Purpose
Delayed rod-mediated DA is characteristic of early AMD and some older adults in normal macular health. The delay is attributed to poor retinoid translocation from choriocapillaris to photoreceptors due to a physical barrier in aged Bruch’s membrane and unknown factors in RPE. SDD are extracellular lesions that confer risk for AMD progression independently from drusen. SDD may impose a further barrier in the subretinal space plus inflict direct toxicity on cells. We examined the association between SDD identified by multimodal retinal imaging and DA in older eyes in normal macular health or with early or intermediate AMD.
Methods
Subjects enrolled in the Alabama Study on Age-Related Macular Degeneration (ALSTAR) study were assessed for the presence of SDD using color fundus photos, IR and AF images, and SD-OCT volumes (Zarubina et al. abstract submitted). AMD severity was determined using the AREDS 9-step scale for color fundus photographs. Rod-mediated DA was measured for one eye of each subject following a photobleach using a computer-automated dark adaptometer with targets centered at 5° on the superior retinal vertical meridian; thresholds were measured for 20 minutes post-bleach.

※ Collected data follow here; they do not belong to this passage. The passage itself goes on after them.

(* ===== verification/RouteSelect.v ===== *)
(** * Request routing

    [http/route.rs] ([matches_request], [select_best_route],
    [select_best_route_group], [best_match_for_route]), the pseudo-header
    access of [http/mod.rs], [ListenerSet::best_match*] of [types/agent.rs]
    and the TCP counterpart in [proxy/tcpproxy.rs].

    The [http] and [url] crates are the class [HttpCrate]; a request is the
    record of the parts the router reads. *)
From stdpp Require Import base gmap strings list sorting.
From Stdlib Require Import Ascii.
From S2P Require Import Prelude RustStd Authorization AgentTypes RouteSet TcpRouteSet BindStore BindStoreFacts.

(** ** Requests *)

(** [HeaderValue::try_from], [HeaderValue::to_str] and
    [url::form_urlencoded::parse]. *)
Class HttpCrate := {
  header_value_try_from : string → option string;
  header_to_str : string → option string;
  form_urlencoded_parse : string → list (string * string);
}.

Record Uri := mkUri {
  uri_scheme : option string;
  uri_authority : option string;
  uri_host : option string;
  uri_path : string;
  uri_path_and_query : option string;
  uri_query : option string;
}.

(** The fields of [types::discovery::Service] routing reads. *)
Record WaypointService := mkWaypointService {
  wps_namespace : string;
  wps_hostname : string;
}.

Definition namespaced_hostname (svc : WaypointService) : NamespacedHostname :=
  mkNH (wps_namespace svc) (wps_hostname svc).

(** Header names are lower case, as the [http] crate keeps them. *)
Record Request := mkRequest {
  req_method : string;
  req_uri : Uri;
  req_headers : list (string * string);
  req_waypoint : option WaypointService;
}.

(** [HeaderMap::get]: the first value of a name. *)
Definition header_get (hs : list (string * string)) (name : string) : option string :=
  snd <$> list_find_by (λ kv, bool_decide (kv.1 = name)) hs.

Section routing.
Context {RE : RegexEngine} {PL : Payloads} {HC : HttpCrate}.

Definition get_pseudo_header_value (pseudo : HeaderOrPseudo) (req : Request) : option string :=
  match pseudo with
  | HPMethod => Some (req_method req)
  | HPScheme => uri_scheme (req_uri req)
  | HPAuthority =>
      option_or (uri_authority (req_uri req))
        (h ← header_get (req_headers req) "host"; header_to_str h)
  | HPPath => option_or (uri_path_and_query (req_uri req)) (Some (uri_path (req_uri req)))
  | HPStatus => None
  | HPHeader _ => None
  end.

Definition get_pseudo_or_header_value (pseudo : HeaderOrPseudo) (req : Request) : option string :=
  match pseudo with
  | HPHeader v => header_get (req_headers req) v
  | _ => v ← get_pseudo_header_value pseudo req; header_value_try_from v
  end.

Inductive ProxyError := InvalidRequest.

Definition get_host (req : Request) : result string ProxyError :=
  match uri_host (req_uri req) with Some h => Ok h | None => Err InvalidRequest end.

(** A regular expression must match the whole text. *)
Definition regex_full (r : Regex) (s : string) : bool :=
  match regex_find r s with
  | Some (start, stop) => Nat.eqb start 0 && Nat.eqb stop (String.length s)
  | None => false
  end.

(** The path test of [matches_request]. *)
Definition path_prefix_matches (p req_path : string) : bool :=
  match Str.strip_prefix (Str.trim_end_matches "/" p) (Str.trim_end_matches "/" req_path) with
  | None => false
  | Some suffix => Str.is_empty suffix || Str.starts_with "/" suffix
  end.

Definition path_matches (pm : PathMatch) (req_path : string) : bool :=
  match pm with
  | PExact p => bool_decide (req_path = p)
  | PRegex r => regex_full r req_path
  | PInvalid => false
  | PPathPrefix p => path_prefix_matches p req_path
  end.
(* ===== verification/HttpRequest.v ===== *)
(** * Requests on their way through the proxy

    URIs and header maps of the [http] crate as the proxy edits them:
    [apply_header] and [modify_req_uri] of [http/mod.rs], [HeaderModifier] of
    [http/filters.rs], and [normalize_uri] and [hop_by_hop_headers] of
    [proxy/httpproxy.rs]. *)
From stdpp Require Import base gmap strings list.
From Stdlib Require Import ZArith Ascii.
From S2P Require Import Prelude RustStd AgentTypes RouteSelect.

Local Open Scope string_scope.
Local Open Scope list_scope.

(** ** The [http] and [headers] crates *)

(** Parsing of authorities, of paths with a query (the path and the query, a
    fragment cut off), of header names (which are lowered), and of the
    [Connection] header. *)
Class UriCrate := {
  authority_try_from : string → option string;
  authority_host : string → string;
  authority_port : string → option Z;
  pq_try_from : string → option (string * option string);
  header_name_from_bytes : string → option string;
  connection_has_upgrade : list string → bool;
  (* a path is kept as it is written, up to the first question mark *)
  pq_ok : ∀ s p q, Str.starts_with "/" s = true → Str.contains_char "#"%char s = false → pq_try_from s = Some (p, q) →
    match Str.split_once "?" s with Some (a, b) => p = a ∧ q = Some b | None => p = s ∧ q = None end;
}.

(** [HeaderMap]. Its iteration order is unspecified between names; a name's
    values keep their order. *)
Abbreviation HeaderMap := (list (string * string)).
Definition handle_mcp_request (path : string) : option McpEndpoint :=
  if Str.ends_with "client-registration" path then Some ClientRegistration
  else if Str.starts_with PROTECTED_RESOURCE path then Some ProtectedResourceMetadata
  else if Str.starts_with AUTHORIZATION_SERVER path then Some AuthorizationServerMetadata
  else None.

Inductive JwtRefusal :=
| JwtAuthenticationFailure (e : TokenError)
| McpJwtAuthenticationFailure (e : TokenError)
| TokenAlreadyValidated
| McpResponse (e : McpEndpoint).

Definition answered (r : AReq) : AReq * result () JwtRefusal :=
  (r, match handle_mcp_request (uri_path (hd_uri (aq_head r))) with Some e => Err (McpResponse e) | None => Ok () end).

(** [JwtAuthentication::apply]; [mcp]: whether it is for an MCP server. *)
Definition jwt_authentication_apply (j : Jwt) (mcp : bool) (r : AReq) : AReq * result () JwtRefusal :=
  if mcp then
    if negb (is_well_known_endpoint (uri_path (hd_uri (aq_head r)))) then
      let '(r, res) := jwt_apply j r in
      match res with Err e => (r, Err (McpJwtAuthenticationFailure e)) | Ok _ => answered r end
    else answered r
  else
    let '(r, res) := jwt_apply j r in
    (r, match res with Err e => Err (JwtAuthenticationFailure e) | Ok _ => Ok () end).

(** [apply_token_validation] and [enforce_authentication], of an MCP backend. *)
Definition apply_token_validation (j : Jwt) (r : AReq) : AReq * result () JwtRefusal :=
  if is_well_known_endpoint (uri_path (hd_uri (aq_head r))) then (r, Ok ())
  else
    match aq_jwt r with
    | Some _ => (r, Err TokenAlreadyValidated)
    | None =>
        let '(r, res) := jwt_apply j r in
        (r, match res with Err e => Err (McpJwtAuthenticationFailure e) | Ok _ => Ok () end)
    end.

Definition enforce_authentication (j : Jwt) (r : AReq) : AReq * result () JwtRefusal :=
  if negb (is_well_known_endpoint (uri_path (hd_uri (aq_head r)))) then
    let '(r, res) := apply_token_validation j r in
    match res with Err e => (r, Err e) | Ok _ => answered r end
  else answered r.

(** ** API keys and passwords *)

Inductive CredentialError := CredentialMissing | InvalidCredentials | CredentialNotRemoved.

Inductive CredentialMode := CStrict | COptional.

(** A request without a credential. *)
Definition no_credential {C} (m : CredentialMode) : result (option C) CredentialError :=
  match m with CStrict => Err CredentialMissing | COptional => Ok None end.

Record APIKeyAuthentication := mkAPIKeys { ak_users : gmap string UserMetadata; ak_mode : CredentialMode; ak_location : AuthorizationLocation }.

Definition apikey_new (ks : list (string * UserMetadata)) (m : CredentialMode) (loc : AuthorizationLocation) : APIKeyAuthentication :=
  mkAPIKeys (foldl (λ m kv, <[kv.1 := kv.2]> m) ∅ ks) m loc.

Definition apikey_verify (a : APIKeyAuthentication) (r : AReq) : result (option (string * UserMetadata)) CredentialError :=
  match extract (ak_location a) r with
  | None => no_credential (ak_mode a)
  | Some key =>
      match ak_users a !! key with
      | Some meta => Ok (Some (key, meta))
      | None => Err InvalidCredentials
      end
  end.

(** The claims of a verified request replace the credential. *)
Definition admit_claims {C} (loc : AuthorizationLocation) (set : C → AReq → AReq) (v : result (option C) CredentialError)
    (r : AReq) : AReq * result () CredentialError :=
  match v with
  | Err e => (r, Err e)
  | Ok None => (r, Ok ())
  | Ok (Some c) =>
      let '(r, res) := remove loc r in
      match res with Err _ => (r, Err CredentialNotRemoved) | Ok _ => (set c r, Ok ()) end
  end.

Definition apikey_apply (a : APIKeyAuthentication) (r : AReq) : AReq * result () CredentialError :=
  admit_claims (ak_location a) set_key (apikey_verify a r) r.

(** [BasicAuthentication], less the realm, which only its refusals name. *)
Record BasicAuthentication := mkBasicAuth { ba_htpasswd : Htpasswd; ba_mode : CredentialMode; ba_location : AuthorizationLocation }.

Definition basic_credentials (encoded : string) : option (string * string) :=
  bytes ← base64_decode encoded;
  decoded ← from_utf8 bytes;
  Str.split_once ":" decoded.

Definition basic_verify (b : BasicAuthentication) (r : AReq) : outcome (result (option string) CredentialError) :=
  match extract (ba_location b) r with
  | None => Ret (no_credential (ba_mode b))
  | Some encoded =>
      match basic_credentials encoded with
      | None => Ret (Err InvalidCredentials)
      | Some (username, password) =>
          valid ← htpasswd_check (ba_htpasswd b) username password;
          Ret (if valid : bool then Ok (Some username) else Err InvalidCredentials)
      end
  end.

Definition basic_apply (b : BasicAuthentication) (r : AReq) : outcome (AReq * result () CredentialError) :=
  v ← basic_verify b r;
  Ret (admit_claims (ba_location b) set_user v r).

(** ** The proxy's own credential *)

Inductive BackendAuth :=
| Passthrough (location : option AuthorizationLocation)
| Key (value : string) (location : option AuthorizationLocation)
| AwsAuth                                      (* signs later *)
| OtherAuth (insert_token : AReq → AReq * result () ()).   (* Gcp, Azure, Copilot *)

Definition apply_backend_auth (a : BackendAuth) (r : AReq) : AReq * result () () :=
  match a with
  | Passthrough location =>
      let '(r, res) := match aq_jwt r with
                       | Some c => insert (default bearer_header location) (cl_jwt c) r
                       | None => (r, Ok ())
                       end in
      match res with Err e => (r, Err e) | Ok _ => (set_explicit (bool_decide (is_Some location)) r, Ok ()) end
  | Key value location =>
      let '(r, res) := insert (default bearer_header location) value r in
      match res with Err e => (r, Err e) | Ok _ => (set_explicit (bool_decide (is_Some location)) r, Ok ()) end
  | AwsAuth => (r, Ok ())
  | OtherAuth f => f r
  end.
End auth.
(* ===== verification/RateLimit.v ===== *)
(** * Local rate limiting

    The token bucket of [http/localratelimit.rs] ([RateLimit], the forked
    [Ratelimiter] and its [Builder]) and the token true-up of [llm/mod.rs].

    Two models of the bucket: functions for a caller that is not interrupted
    ([refill], [try_wait_n], ...), and a small-step machine over the atomic
    operations in which any number of callers interleave ([step], [run]).
    Counters are [u64] with the wrap-around of a release build and of
    [fetch_add]; instants are nanoseconds; a reading of the clock is an input. *)
From stdpp Require Import base list.
From Stdlib Require Import ZArith.
From S2P Require Import Prelude RustStd.
Local Open Scope Z_scope.

(** ** Data *)

Inductive RLError :=
| AvailableTokensTooHigh
| MaxTokensTooLow
| RefillAmountTooHigh
| RefillIntervalTooLong.

Record Parameters := mkParameters {
  capacity : Z;
  refill_amount : Z;
  refill_interval : Z;
}.

Record Ratelimiter := mkRatelimiter {
  available : Z;
  dropped : Z;
  parameters : Parameters;
  refill_at : Z;
}.

Record Builder := mkBuilder {
  b_initial_available : Z;
  b_max_tokens : Z;
  b_refill_amount : Z;
  b_refill_interval : Z;
}.

Definition builder_new (amount interval : Z) : Builder := mkBuilder 0 1 amount interval.
Definition with_max_tokens (b : Builder) (tokens : Z) : Builder :=
  mkBuilder (b_initial_available b) tokens (b_refill_amount b) (b_refill_interval b).
Definition with_initial_available (b : Builder) (tokens : Z) : Builder :=
  mkBuilder tokens (b_max_tokens b) (b_refill_amount b) (b_refill_interval b).

(** [Builder::build]; [now] is [Instant::now()]. *)
Definition build (b : Builder) (now : Z) : result Ratelimiter RLError :=
  if b_max_tokens b <? b_refill_amount b then Err MaxTokensTooLow
  else if u64_max <? b_refill_interval b then Err RefillIntervalTooLong
  else Ok (mkRatelimiter (b_initial_available b) 0
             (mkParameters (b_max_tokens b) (b_refill_amount b) (b_refill_interval b))
             (wrap64 (now + b_refill_interval b))).

Inductive RateLimitType := Requests | Tokens.
#[global] Instance RateLimitType_eq_dec : EqDecision RateLimitType.
Proof. solve_decision. Defined.

Record RateLimitSpec := mkSpec {
  max_tokens : Z;
  tokens_per_fill : Z;
  fill_interval : Z;
  limit_type : RateLimitType;
}.

Record RateLimit := mkRateLimit { ratelimit : Ratelimiter; spec : RateLimitSpec }.

(** [TryFrom<RateLimitSpec>]. *)
Definition try_from (value : RateLimitSpec) (now : Z) : result RateLimit RLError :=
  match build (with_max_tokens
                 (with_initial_available
                    (builder_new (tokens_per_fill value) (fill_interval value))
                    (max_tokens value))
                 (max_tokens value)) now with
  | Ok rl => Ok (mkRateLimit rl value)
  | Err e => Err e
  end.

(** ** Uninterrupted calls *)

Definition set_available (a : Z) (rl : Ratelimiter) : Ratelimiter :=
  mkRatelimiter a (dropped rl) (parameters rl) (refill_at rl).
Definition set_refill_at (t : Z) (rl : Ratelimiter) : Ratelimiter :=
  mkRatelimiter (available rl) (dropped rl) (parameters rl) t.
Definition set_dropped (d : Z) (rl : Ratelimiter) : Ratelimiter :=
  mkRatelimiter (available rl) d (parameters rl) (refill_at rl).

(** Elapsed intervals at [time], and the refill time that follows. *)
Definition intervals_at (p : Parameters) (time at_ : Z) : Z :=
  wrap64 ((time - at_) / refill_interval p + 1).
Definition next_refill_at (p : Parameters) (time at_ : Z) : Z :=
  wrap64 (at_ + wrap64 (intervals_at p time at_ * refill_interval p)).

(** [refill]: [Err] is the time to the next refill; a zero interval divides
    by zero. *)
Definition refill (time : Z) (rl : Ratelimiter) : outcome (Ratelimiter * result () Z) :=
  let p := parameters rl in
  if time <? refill_at rl then Ret (rl, Err (refill_at rl - time))
  else if refill_interval p =? 0 then Panic
  else
    let amount := wrap64 (intervals_at p time (refill_at rl) * refill_amount p) in
    let rl := set_refill_at (next_refill_at p time (refill_at rl)) rl in
    if capacity p <=? wrap64 (available rl + amount) then
      let to_add := wrap64 (capacity p - available rl) in
      Ret (set_dropped (wrap64 (dropped rl + wrap64 (amount - to_add)))
             (set_available (wrap64 (available rl + to_add)) rl), Ok ())
    else Ret (set_available (wrap64 (available rl + amount)) rl, Ok ()).
(** Unless it is configured to see less, the service sees every header of
    the request: under its name, all its readable values. *)
Theorem ext_authz_sees_headers (q : Request) n :
  n ∉ [":method"; ":scheme"; ":authority"; ":path"] → check_headers [] q !! n = header_text (req_headers q) n.
Proof.
  intros Hn. unfold check_headers. rewrite all_header_values, pseudo_lookup.
  - rewrite lookup_empty. case_decide as Hin; [by destruct (header_text _ n)|].
    symmetry. apply header_text_absent. by rewrite elem_of_remove_dups in Hin.
  - intros p (x & Hx & Hp)%list_elem_of_omap Heq. apply fmap_Some in Hp as (v & _ & ->). simpl in Heq. subst n. apply Hn.
    repeat (apply elem_of_cons in Hx as [->|Hx]; [simpl; set_solver|]). by apply elem_of_nil in Hx.
Qed.

(** ** The body a service sees *)

(** What is sent of a body under the options. *)
Definition sent_of (o : BodyOptions) (body : list Event) (b : BufferedRequestBody) : Prop :=
  let v := visible body in
  br_body b = take (max_request_bytes o) v ∧
  br_is_partial b = bool_decide (max_request_bytes o < length v)%nat ∧
  br_original_size b = (if decide (max_request_bytes o < length v)%nat then -1 else Z.of_nat (length v))%Z ∧
  (allow_partial_message o = false → length v ≤ max_request_bytes o)%nat.

Lemma buffer_request_body_ok o (body : list Event) :
  well_formed body = true →
  ∃ body' r, buffer_request_body o body = Ret (body', r) ∧
    match r with
    | Ok b => sent_of o body b ∧ content body' = content body
    | Err TooLarge => (max_request_bytes o < length (visible body))%nat ∧ allow_partial_message o = false ∧ content body' = content body
    | Err ReadFailed => has_error body = true
    end.
Proof.
  intros Hwf. unfold buffer_request_body. destruct (inspect_body_ok body (max_request_bytes o + 1) Hwf) as (nb & r & -> & Hr). cbn [mbind outcome_bind].
  eexists _, _. split; [done|]. destruct r as [bytes|e].
  2:{ destruct Hr as [_ Hin]. apply existsb_exists. exists (EError e). split; [by apply list_elem_of_In|done]. }
  destruct Hr as [-> Hc]. rewrite decide_False in Hc by lia. rewrite length_take. set (v := visible body) in *. set (m := max_request_bytes o) in *.
  destruct (decide (m < length v)%nat) as [Hlt|Hge].
  - rewrite bool_decide_eq_true_2 by lia. destruct (allow_partial_message o) eqn:Ea; simpl; [|done]. split; [|done]. unfold sent_of. fold v m. simpl.
    rewrite take_take, Nat.min_l by lia. rewrite decide_True, bool_decide_eq_true_2 by done. split_and!; [done..|congruence].
  - rewrite bool_decide_eq_false_2 by lia. simpl. split; [|done]. unfold sent_of. fold v m. simpl. rewrite !take_ge by lia.
    rewrite decide_False, bool_decide_eq_false_2 by done. rewrite Nat.min_r by lia. split_and!; [done..|lia].
Qed.
(* ===== verification/Transformation.v ===== *)
(** * Transformations

    [http/transformation_cel.rs]: headers, metadata and bodies computed by CEL
    expressions. The first part compiles a configuration, strictly or with
    warnings; the second applies one to a request or a response. Metadata, the
    added headers, the set ones, the removed ones and the body come in that
    order, each seeing what those before it did. *)
From stdpp Require Import base gmap strings list.
From Stdlib Require Import ZArith Lia.
From S2P Require Import Prelude RustStd AgentTypes RouteSelect HttpRequest Rewrite Pipeline EnvoyHeaders ExtAuthz.

Local Open Scope string_scope.
Local Open Scope list_scope.

(** ** Configuration *)

Record LocalTransform := mkLocalTransform {
  lt_add : list (string * string);
  lt_set : list (string * string);
  lt_remove : list string;
  lt_body : option string;
  lt_metadata : list (string * string);
}.

Record LocalTransformationConfig := mkLocalTransformationConfig { lc_request : option LocalTransform; lc_response : option LocalTransform }.

Inductive TransformError := BadHeaderName | BadExpression (e : string).

(** A compilation with the pairs its [warnings] closure is called with. *)
Definition TM (A : Type) : Type := list (string * string) → list (string * string) * result A TransformError.

#[export] Instance tm_ret : MRet TM := λ A a ws, (ws, Ok a).
#[export] Instance tm_bind : MBind TM := λ A B k m ws,
  let '(ws, r) := m ws in match r with Ok a => k a ws | Err e => (ws, Err e) end.

(** [map(f).collect::<Result<_, _>>()], and [map(f).transpose()]. *)
Fixpoint tm_collect {A B} (f : A → TM B) (l : list A) : TM (list B) :=
  match l with
  | [] => mret []
  | a :: l' => b ← f a; bs ← tm_collect f l'; mret (b :: bs)
  end.

Definition tm_transpose {A B} (f : A → TM B) (o : option A) : TM (option B) :=
  match o with None => mret None | Some a => b ← f a; mret (Some b) end.

Definition tm_option {A} (e : TransformError) (o : option A) : TM A := λ ws, (ws, ok_or e o).

Section transformation.
Context {UC : UriCrate} {HC : HttpCrate} {RE : RegexEngine} {MC : MessageCrate} {CE : CelEngine}.

Record TransformerConfig := mkTransformerConfig {
  tc_add : list (HeaderOrPseudo * Expression);
  tc_set : list (HeaderOrPseudo * Expression);
  tc_remove : list string;
  tc_body : option Expression;
  tc_metadata : list (string * Expression);
}.

Definition transformer_default : TransformerConfig := mkTransformerConfig [] [] [] None [].

Record Transformation := mkTransformation { tr_request : TransformerConfig; tr_response : TransformerConfig }.

Section compile.
Context {CO : Compilers}.

Definition compile (strict : bool) (s : string) : TM Expression := λ ws,
  if strict then (ws, match new_strict s with Ok e => Ok e | Err e => Err (BadExpression e) end)
  else let '(expression, err) := new_permissive s in
       (match err with Some e => ws ++ [(s, e)] | None => ws end, Ok expression).

Definition named_header (strict : bool) (kv : string * string) : TM (HeaderOrPseudo * Expression) :=
  tk ← tm_option BadHeaderName (header_or_pseudo_try_from kv.1); tv ← compile strict kv.2; mret (tk, tv).

(** [TransformerConfig::try_from_local_config]. *)
Definition transformer_try_from (strict : bool) (req : LocalTransform) : TM TransformerConfig :=
  set ← tm_collect (named_header strict) (lt_set req);
  add ← tm_collect (named_header strict) (lt_add req);
  remove ← tm_collect (λ k, tm_option BadHeaderName (header_name_from_bytes k)) (lt_remove req);
  body ← tm_transpose (compile strict) (lt_body req);
  metadata ← tm_collect (λ kv, e ← compile strict kv.2; mret (kv.1, e)) (lt_metadata req);
  mret (mkTransformerConfig add set remove body metadata).

Definition or_default (strict : bool) (o : option LocalTransform) : TM TransformerConfig :=
  match o with Some t => transformer_try_from strict t | None => mret transformer_default end.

Speed of DA was characterized by the rod-intercept, defined as the duration (minutes) required for sensitivity to recover to a criterion value that is in the latter half of the second component of rod recovery.
Results
Both multimodal SDD identification and DA testing were completed on one eye of 547 participants aged 60-92 years old (Mean age 69). Of these 76% were in normal macular health, 23% had early AMD, and 2% intermediate AMD. For the total sample, mean rod intercept was greater for eyes with SDD (n=139) vs. no SDD (n=408) (M 14.9 vs. 11.4 min, p<0.0001, age-adjusted p=0.002). For those with AMD, eyes with SDD (n=69) had greater rod-intercepts than those without SDD (n=65) (M 17.2 vs. 12.7 min, p=0.017, age-adjusted p=0.098; Figure). For normal eyes, the rod-intercept did not differ between eyes with (N=70) and without SDD (N=343) (M 11.6 vs. 11.1 min, p=0.49, age-adjusted p=0.993).
Conclusions
Findings suggest that SDD as determined by multimodal imaging in AMD is associated with slowed rod-mediated DA as compared to those AMD eyes without SDD.